I was all in favour of Mark Ramprakash being selected for the Ashes tour after Marcus Trescothick had to withdraw; with hindsight, it was clear England desperately needed the experience and technical quality of Ramprakash, who averages 42 against Australia. But his non-selection surely confirmed that his England career was long over.
Last season, Ramprakash plundered more than 2000 runs at an average of over 100; the only caveat was his runs came in Division Two. The gap between the two divisions is clearly increasing, as the exploits of the two promoted counties, Surrey and Worcestershire, bear testament to: they both lost their first three Championship games and are only now beginning to find their feet.
Yet Ramprakash’s phenomenal form has carried on apace, as he marches on to 100 first-class hundreds. He already has four hundreds from his first eight innings, which have proved he still has it in him to cope with the very best bowlers. Ramprakash made a century against a very strong Yorkshire attack; an unbeaten ton against Hampshire, which equated to more than half his side’s runs; a facile unbeaten hundred against Warwickshire; and now, 266* against Sussex. It may have been a flat pitch, but Ramprakash was able to gain the measure of Mushtaq Ahmed in a way no other player has done since he has been installed on the south coast.
These innings, in light of his efforts last season, confirm Ramprakash is playing better than ever. His brilliant innings against Warne at The Oval certainly made one wonder what would have happened had the Surrey man been in Australia down under; equally, his dexterity against spin could prove invaluable against India and Sri Lanka this calendar year. Another sign that he could now thrive at Test level is his continued refusal to give it away upon reaching three figures - a trait English batsmen have long since lacked.
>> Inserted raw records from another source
Section Facts.
Context `{Inet} `{SysLaws}.
Context (cfg : maelys_egress_config) (pols : list maelys_egress_policy).
Context (Hcfg : config_ok cfg).
Set Default Proof Using "Type*".

Local Abbreviation Frame := (Frame cfg pols).
Local Abbreviation base := (base cfg pols).
Local Abbreviation live := (live cfg pols).
Local Abbreviation local_ok := (local_ok cfg pols).
Local Abbreviation held := (held cfg pols).
Local Abbreviation waiting := (waiting cfg pols).
Local Abbreviation softly := (softly cfg pols).
Local Abbreviation allows := (allows cfg).

(** * Soft programs *)

Lemma softly_touch_activity slot r : softly slot (touch_activity slot r).
Proof. unfold touch_activity. solve_softly. Qed.

Lemma softly_hup_as_read slot side f : softly slot (hup_as_read slot side f).
Proof.
  unfold hup_as_read. destruct (_ && _); [|solve_softly]. apply softly_bind; [|intros; solve_softly].
  apply softly_set_conn. intros c. destruct (_ =? _); [solve_soft|]. destruct (bool_decide _); solve_soft.
Qed.

Lemma softly_half_close_upstream slot : softly slot (half_close_upstream slot).
Proof. unfold half_close_upstream. solve_softly. Qed.
Lemma softly_half_close_client slot : softly slot (half_close_client slot).
Proof. unfold half_close_client. solve_softly. Qed.
Hint Resolve softly_touch_activity softly_hup_as_read softly_half_close_upstream
  softly_half_close_client : softly.
Lemma softly_apply_half_closes slot : softly slot (apply_half_closes slot).
Proof. unfold apply_half_closes. solve_softly. Qed.
Hint Resolve softly_apply_half_closes : softly.

Lemma held_soft f c c' k a t v : soft c c' -> held (Local f c k a t v) -> held (Local f c' k a t v).
Proof.
  intros Hs (Ht & Hk & Ha & Hb & Hn). cbn in *. unfold ConnectionFacts.held. cbn.
  rewrite (soft_in_use _ _ Hs), (soft_account _ _ _ Hs), (soft_admitted _ _ Hs).
  split_and!; try done. intros Hu. destruct (Hb Hu). split; [by eapply soft_base|by eapply soft_fair].
Qed.

(** * Settled connections *)

(** A connection past its handshake. *)
Record settled (f : flow) (c : egress_connection_t) : Prop := {
  settled_used : in_use c = true;
  settled_state : ~ handshaking c;
  settled_base : base f c;
  settled_live : live f c;
}.

Lemma settled_soft f c c' : soft c c' -> settled f c -> settled f c'.
Proof.
  intros Hs []. constructor; eauto using soft_base, soft_live; [by rewrite (soft_in_use _ _ Hs)|].
  by rewrite (soft_handshaking _ _ Hs).
Qed.

Lemma settled_local f c k a t v :
  settled f c -> totals_ok cfg t -> k = 1 -> a = account_of cfg c -> local_ok (Local f c k a t v).
Proof. intros [] Ht Hk Ha. by apply settled_ok. Qed.

Lemma settled_exact f c : settled f c -> exact_use f c.
Proof. intros []. apply (live_exact _ _ _ _ settled_live0). by left. Qed.

Lemma exact_fair f c : exact_use f c -> (quota_admitted c = false -> quota_stream_used c = 0) -> fair f c.
Proof. unfold exact_use, fair. destruct (quota_admitted c); auto. Qed.

(** * Reading from the client *)

(** [b] arrived from the client. *)
Definition fed (b : bytes) (c c' : egress_connection_t) : Prop :=
  exists buffer, soft (c <| client_to_upstream := buffer |>
                         <| bytes_from_client := u64 (bytes_from_client c + len b) |>) c' /\
    buffer_wf buffer /\ content buffer = content (client_to_upstream c) ++ b /\
    capacity buffer = capacity (client_to_upstream c).

Lemma fed_soft b c c' c'' : fed b c c' -> soft c' c'' -> fed b c c''.
Proof. intros (buffer & Hs & Hb) Hs'. exists buffer. split; [|done]. by etransitivity. Qed.

Lemma fed_base b s f c c' : fed b c c' -> base f c -> base (flow_step (FromClient s b) f) c'.
Proof.
  intros (buffer & Hs & _) []. eapply soft_base; [exact Hs|]. constructor; cbn; auto.
  - rewrite base_from. unfold u64. by rewrite Zplus_mod_idemp_l.
  - intros Hv. unfold names_host in *. specialize (base_sni Hv). cbn. by rewrite matches_stable, base_sni by congruence.
Qed.

Lemma fed_carried b s f c c' : fed b c c' -> carried cfg f c -> carried cfg (flow_step (FromClient s b) f) c'.
Proof.
  intros (buffer & Hs & Hw & Hc & Hcap) []. eapply soft_carried; [exact Hs|]. constructor; cbn; auto.
  - split; [done|]. rewrite Hcap. apply carried_up_ok.
  - by rewrite carried_up, Hc, app_assoc.
Qed.

Lemma fed_waiting b s f c c' :
  fed b c c' -> Forall is_byte b -> waiting f c -> waiting (flow_step (FromClient s b) f) c'.
Proof.
  intros Hf Hb []. pose proof (fed_base b s _ _ _ Hf waiting_base) as Hbase.
  pose proof (fed_carried b s _ _ _ Hf (live_carried _ _ _ _ waiting_live)) as Hcar.
  destruct Hf as (buffer & Hs & Hbuf). destruct waiting_live, waiting_fresh.
  assert (Hfresh : fresh (flow_step (FromClient s b) f) c').
  { eapply soft_fresh; [exact Hs|]. constructor; try done. cbn. by apply Forall_app. }
  constructor; auto; try (by rewrite (soft_in_use _ _ Hs) || by apply (soft_handshaking _ _ Hs)
    || by rewrite (soft_flush _ _ Hs)).
  pose proof (handshaking_connecting _ waiting_state) as Hcon.
  destruct Hs, Hfresh. constructor; auto.
  - intros Hst. rewrite soft_state in Hst. by destruct (live_uncrossed Hst).
  - left. unfold handshaking in *. by rewrite soft_state.
  - left. unfold handshaking in *. by rewrite soft_state.
  - intros d Hd. rewrite fresh_destination0 in Hd. done.
  - intros d Hst. destruct (not_relay _ waiting_state). by rewrite <-Hst, soft_state.
  - intros _ Had. congruence.
  - unfold fair. by rewrite fresh_admitted0.
  - intros Hst. destruct Hcon. by rewrite <-Hst, soft_state.
  - intros Hst. destruct Hst. unfold handshaking in *. by rewrite soft_state.
Qed.

Lemma fed_settled b s f c c' t :
  fed b c c' -> settled f c -> allows t c (len b) ->
  settled (flow_step (FromClient s b) f) (charged (len b) c') /\ allows t c' (len b) /\
  base (flow_step (FromClient s b) f) c'.
Proof.
  intros Hf Hset Hall. pose proof (settled_exact _ _ Hset) as Hex. destruct Hset.
  pose proof (fed_base b s _ _ _ Hf settled_base0) as Hbase.
  pose proof (fed_carried b s _ _ _ Hf (live_carried _ _ _ _ settled_live0)) as Hcar.
  destruct Hf as (buffer & Hs & Hbuf). destruct settled_live0.
  assert (Hall' : allows t c' (len b)).
  { destruct Hs. unfold ConnectionFacts.allows in *. cbn in *. by rewrite soft_admitted, soft_index, soft_bytes, soft_used, soft_total. }
  assert (Hh : ~ handshaking (charged (len b) c')).
  { destruct Hs. unfold handshaking in *. cbn in *. by rewrite soft_state. }
  assert (Hu : in_use (charged (len b) c') = true).
  { change (in_use c' = true). by rewrite (soft_in_use _ _ Hs). }
  split_and!; [|done|done]. constructor; auto.
  - eapply charged_base; [done|done|apply len_nonneg|done].
  - pose proof (soft_kept _ _ Hs) as Hk. pose proof (soft_trying f _ _ Hs) as Hy. pose proof (soft_named f _ _ Hs) as Hn.
    assert (Hnew : exact_use (flow_step (FromClient s b) f) (charged (len b) c')).
    { intros Had. destruct Hs. cbn in *. rewrite Had. rewrite soft_admitted in Had. specialize (Hex Had).
      rewrite soft_used, Hex, add_saturating_min, len_app. unfold payload_down. cbn. pose proof (len_nonneg b). lia. }
    destruct Hs. cbn in *. constructor; cbn; rewrite ?soft_state, ?soft_destination, ?soft_protocol, ?soft_host, ?soft_port, ?soft_sni; auto.
    + by destruct Hcar.
    + right. by destruct live_destination.
    + right. destruct live_target; [done|]. unfold aimed in *. cbn. by rewrite soft_destination, soft_host, soft_port.
    + apply exact_fair; [done|]. cbn. intros Had. rewrite Had, soft_used. unfold fair in live_fair. rewrite soft_admitted in Had. by rewrite Had in live_fair.
    + intros Hst Hne. apply Hy, live_trying; auto. by apply Hk.
    + intros _ Hst Hne. apply Hn, live_named; auto. by apply Hk.
Qed.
Of course, Ramprakash did not do himself justice over his 52 Tests. But he is a more relaxed and less intense personality now, fully at ease with himself. At 37, it remains very unlikely he will play again; yet, considering he occupies England’s current problem position – number three – with such quality and is averaging over 100 for the second consecutive season, can England really afford not to select him? He would be a short-term selection, yes. But it's worth remembering that Graham Gooch found the best form of his career between the ages of 37 - Ramprakash’s age - and 40.